Endocytic events in TCR signaling: focus on adapters in microclusters

Abstract

Although the critical role of T-cell receptor (TCR) microclusters in T-cell activation is now widely accepted, the mechanisms of regulation of these TCR-rich structures, which also contain enzymes, adapters, and effectors, remain poorly defined. Soon after microcluster formation, several signaling proteins rapidly dissociate from the TCR. Recent studies from our laboratory demonstrated that the movement of the adapters linker for activation of T cells (LAT) and Src homology 2 domain-containing leukocyte protein of 76 kDa (SLP-76) away from initial microcluster formation sites represents endocytic events. Ubiquitylation, Cbl proteins, and multiple endocytic pathways are involved in the internalization events that disassemble signaling microclusters. Several recent studies have indicated that microcluster movement and centralization plays an important role in signal termination. We suggest that microcluster movement is directly linked to endocytic events, thus implicating endocytosis of microclusters as a means to regulate signaling output of the T cell.
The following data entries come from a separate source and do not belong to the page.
(* ===== verification/GuestExec.v ===== *)
(** * What reaches the app

    Theorems that follow a run request from the command line's overrides
    ([merge_env] of cirro-image), through the agent's checks
    ([guest_config]), to the process guest-init's child becomes
    ([exec_app]). *)

From S2P Require Import Prelude RustStr Proto Validate Image RunConfig GuestInit.

(** ** The environment *)

(** Docker's defaults. *)
Definition default_env (key : string) : option string :=
  if bool_decide (key = "PATH") then Some DEFAULT_PATH
  else if bool_decide (key = "HOME") then Some "/" else None.

Lemma lookup_env_last env key : lookup env key = env_last env key.
Proof. done. Qed.
Lemma has_key_first env key : has_key env key = bool_decide (is_Some (env_first env key)).
Proof.
  induction env as [|e env IH].
  - symmetry. apply bool_decide_false. intros [? [=]].
  - change (has_key (e :: env) key) with
      (match split_once "=" e with Some (k, _) => bool_decide (k = key) | None => false end || has_key env key).
    rewrite IH. unfold env_first. cbn [find_map]. destruct (entry_value key e) as [v|] eqn:Hv; unfold entry_value in Hv;
      destruct (split_once "=" e) as [[k w]|]; simpl in Hv; try done.
    + destruct (bool_decide (k = key)); [|done]. done.
    + by destruct (bool_decide (k = key)).
Qed.
Lemma has_key_false env key :
  Forall has_value env -> has_key env key = false -> key ∉ env_key <$> env.
Proof.
  rewrite has_key_first, bool_decide_eq_false. intros Hall Hn (e & -> & He)%list_elem_of_fmap.
  apply Hn. rewrite Forall_forall in Hall. destruct (Hall e He) as [[k v] Hk].
  destruct (env_first env (env_key e)) eqn:Hf; [by eexists|]. apply find_map_none in Hf.
  rewrite Forall_forall in Hf. specialize (Hf e He). unfold entry_value, env_key in Hf. rewrite Hk in Hf.
  revert Hf. rsimpl. rewrite bool_decide_true by done. done.
Qed.

Lemma env_first_app_env env key :
  env_first (app_env env) key = match env_first env key with Some v => Some v | None => default_env key end.
Proof.
  unfold app_env. rewrite env_first_app. destruct (env_first env key) eqn:Hf; [done|].
  rewrite env_first_app. unfold default_env.
  assert (Hk : forall k, k = key -> has_key env k = false).
  { intros k ->. rewrite has_key_first, bool_decide_false; [done|]. rewrite Hf. by intros [? ?]. }
  destruct (decide (key = "PATH")) as [->|Hp].
  { by rewrite Hk. }
  rewrite (bool_decide_false (key = "PATH")) by done.
  replace (env_first (if has_key env "PATH" then [] else ["PATH=" +:+ DEFAULT_PATH]) key) with (@None string).
  2:{ destruct (has_key env "PATH"); [done|]. unfold env_first, entry_value. simpl.
      by rewrite bool_decide_false by congruence. }
  destruct (decide (key = "HOME")) as [->|Hh].
  { by rewrite Hk. }
  rewrite (bool_decide_false (key = "HOME")) by done.
  destruct (has_key env "HOME"); [done|]. unfold env_first, entry_value. simpl.
  by rewrite bool_decide_false by congruence.
Qed.

Lemma keys_once_snoc env e : keys_once env -> (env_key e ∉ env_key <$> env) -> keys_once (env ++ [e]).
Proof.
  unfold keys_once. intros Hn Hk. rewrite fmap_app. apply NoDup_app. split_and!; [done| |apply NoDup_singleton].
  intros k Hin ->%list_elem_of_singleton. done.
Qed.
Lemma app_env_once env : Forall has_value env -> keys_once env -> keys_once (app_env env).
Proof.
  intros Hall Hn. unfold app_env. rewrite (assoc_L (++)).
  assert (H : keys_once (env ++ (if has_key env "PATH" then [] else ["PATH=" +:+ DEFAULT_PATH]))).
  { destruct (has_key env "PATH") eqn:Hp; [by rewrite app_nil_r|].
    apply keys_once_snoc; [done|]. exact (has_key_false env "PATH" Hall Hp). }
  destruct (has_key env "HOME") eqn:Hh; [by rewrite app_nil_r|]. apply keys_once_snoc; [done|].
  change (env_key "HOME=/") with "HOME". rewrite fmap_app, not_elem_of_app.
  split; [exact (has_key_false env "HOME" Hall Hh)|].
  destruct (has_key env "PATH"); [apply not_elem_of_nil|]. intros H'%list_elem_of_singleton. discriminate H'.
Qed.

Lemma override_values env entry : has_value entry -> Forall has_value env -> Forall has_value (override env entry).
Proof.
  intros He. induction 1 as [|e env H Hall IH]; simpl; [by repeat constructor|].
  destruct (bool_decide _); by constructor.
Qed.
Lemma merge_env_values env overrides :
  Forall has_value overrides -> Forall has_value env -> Forall has_value (merge_env env overrides).
Proof.
  intros Ho. unfold merge_env. revert env. induction Ho as [|o os H Ho IH]; intros env He; [done|].
  apply IH. by apply override_values.
Qed.

(** an image's variables and the command line's overrides reach the app
    by Docker's rules: when the image sets each variable once, the app reads
    for every key the last override of it, else the image's value, else
    Docker's default; and it is the same value whether the reader takes the
    first entry of its environment, as [getenv] does, or the last, as
    guest-init's own [PATH] lookup does. *)
Theorem overrides_reach_the_app env overrides key :
  keys_once env -> Forall has_value env -> Forall has_value overrides ->
  let seen := app_env (merge_env env overrides) in
  lookup seen key = env_first seen key /\
  env_first seen key =
    match env_last overrides key with
    | Some v => Some v
    | None => match env_first env key with Some v => Some v | None => default_env key end
    end.
Proof.
  intros Hn Hv Ho seen. split.
  - rewrite lookup_env_last. apply env_last_first, app_env_once; [by apply merge_env_values|].
    by apply merge_env_once.
  - unfold seen. rewrite env_first_app_env, env_first_merge by done. by destruct (env_last overrides key).
Qed.
Lemma overrides_reach_the_app_witness :
  lookup (app_env (merge_env ["A=1"; "PATH=/bin"] ["A=2"; "B=x=y"; "A=3"])) "A" = Some "3".
Proof.
  rewrite (proj1 (overrides_reach_the_app ["A=1"; "PATH=/bin"] ["A=2"; "B=x=y"; "A=3"] "A"
    ltac:(apply (bool_decide_unpack _); vm_compute; exact I)
    ltac:(repeat constructor; eexists; reflexivity) ltac:(repeat constructor; eexists; reflexivity))).
  vm_compute. reflexivity.
Defined.

(** With a variable set twice, the override replaces only the first entry,
    and guest-init looks at the last one. *)
Theorem override_of_repeated_key_is_split :
  let seen := app_env (merge_env ["PATH=/a"; "PATH=/b"] ["PATH=/c"]) in
  env_first seen "PATH" = Some "/c" /\ lookup seen "PATH" = Some "/b".
Proof. done. Qed.

(** ** The process *)

Lemma child_bind_ok {A B} (m : childM A) (k : A -> childM B) c c' b :
  (m ≫= k) c = (c', Ok b) <-> exists c1 a, m c = (c1, Ok a) /\ k a c1 = (c', Ok b).
Proof. unfold mbind, child_bind. destruct (m c) as [c1 [a|e]]; naive_solver. Qed.
Lemma child_try_ok f g c c' u : child_try f g c = (c', Ok u) <-> f = None /\ c' = g c.
Proof. unfold child_try. destruct f, u; naive_solver. Qed.
Lemma child_lift_ok {A} (r : result string A) c c' a : child_lift r c = (c', Ok a) <-> r = Ok a /\ c' = c.
Proof. unfold child_lift. naive_solver. Qed.
Lemma child_map_err_ok {A} f (m : childM A) c c' a : child_map_err f m c = (c', Ok a) <-> m c = (c', Ok a).
Proof. unfold child_map_err. destruct (m c) as [c1 [x|e]]; naive_solver. Qed.
Lemma to_cstrings_ok items argv :
  to_cstrings items = Ok argv <-> argv = items /\ Forall (fun s => str_contains nul s = false) items.
Proof.
  unfold to_cstrings. destruct (find_first _ items) eqn:Hf.
  - split; [done|]. intros [_ Hall]. apply find_first_elem in Hf as [Hin Hc].
    rewrite Forall_forall in Hall. by rewrite Hall in Hc.
  - apply find_first_none in Hf. naive_solver.
Qed.

(** The child a config asks for, before its image. *)
Definition asked_child (config : GuestConfig) (c : Child) : Child :=
  let c := match gc_workdir config with Some d => set_cwd d c | None => c end in
  match gc_user config with
  | Some u => set_uid (us_uid u) (set_gid (us_gid u) (set_groups [us_gid u] c))
  | None => c
  end.

Lemma chdir_ok o config c c1 u :
  match gc_workdir config with
  | Some dir => child_map_err (fun e => "chdir " +:+ dir +:+ ": " +:+ e) (child_try (xo_chdir o) (set_cwd dir))
  | None => mret tt
  end c = (c1, Ok u) <->
  (is_Some (gc_workdir config) -> xo_chdir o = None) /\
  c1 = match gc_workdir config with Some d => set_cwd d c | None => c end.
Proof.
  destruct u, (gc_workdir config) as [d|].
  - rewrite child_map_err_ok, child_try_ok. split; [naive_solver|]. intros [H ->]. split; [by apply H|done].
  - unfold mret, child_ret. split; [intros [= ->]; split; [by intros [? ?]|done]|by intros [_ ->]].
Qed.
Lemma user_ok o config c c1 u :
  match gc_user config with Some user => switch_user o user | None => mret tt end c = (c1, Ok u) <->
  (is_Some (gc_user config) -> xo_setgroups o = None /\ xo_setgid o = None /\ xo_setuid o = None) /\
  c1 = match gc_user config with
       | Some u => set_uid (us_uid u) (set_gid (us_gid u) (set_groups [us_gid u] c))
       | None => c
       end.
Proof.
  destruct u, (gc_user config) as [us|].
  - unfold switch_user. rewrite child_map_err_ok. split.
    + intros H. apply child_bind_ok in H as (c2 & [] & [H1 ->]%child_try_ok & H).
      apply child_bind_ok in H as (c3 & [] & [H2 ->]%child_try_ok & [H3 ->]%child_try_ok). done.
    + intros [H ->]. destruct H as (? & ? & ?); [by eexists|].
      apply child_bind_ok. do 2 eexists. split; [by apply child_try_ok|].
      apply child_bind_ok. do 2 eexists. split; by apply child_try_ok.
  - unfold mret, child_ret. split; [intros [= ->]; split; [by intros [? ?]|done]|by intros [_ ->]].
  Unshelve. all: exact tt.
Qed.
Fig. 1. SLP–YFP internalizes in uncoated structures

Jurkat T cells expressing SLP–YFP were plated onto stimulatory coverslips, fixed after incubation at 37 °C for 5 min, stained with anti-GFP antibodies, and processed for electron microscopy. Enhanced gold staining is seen on uncoated pits, vesicles, and internal membranes. Arrowheads indicate pits and vesicles; Arrows indicate tubules, e-endosomes, G-Golgi, c-cap shaped structures similar to recycling endosomes. Insert shows higher magnification view of pits budding from the plasma membrane. Bar (main panel) = 280 nm, bar (insert) = 170 nm. Originally published in Traffic 2006;7:1143–1162, Publisher Wiley-Blackwell.

Fig. 2. Persistent LAT clusters caused by over expression of 70Z/3 Cbl contain phosphorylated LAT

Jurkat T cells expressing LAT–YFP were transfected with either 70Z/3 Cbl–CFP (top row) or wildtype (WT) Cbl–CFP (bottom row). Twenty-four hours after transfection, the cells were plated onto stimulatory coverslips and fixed after incubation at 37 °C for 5 min. The cells were stained with mouse anti-phosphotyrosine (4G10) and rabbit anti-phospho-LAT¹⁹¹. LAT–YFP is shown in the green channel, anti-phosphotyrosine staining in the red channel, anti-phospho-LAT¹⁹¹ staining in cyan, and Cbl–CFP in yellow. In the cells expressing 70Z/3 Cbl-CFP, there are prominent clusters containing both LAT–YFP and 70Z/3 Cbl–CFP that show extensive staining for phosphotyrosine and phospho-LAT. In contrast, cells overexpressing WT Cbl–CFP have faint LAT clusters, no Cbl–CFP clusters, very little phosphotyrosine staining, and almost undetectable phospho-LAT staining. Bar = 5 μm.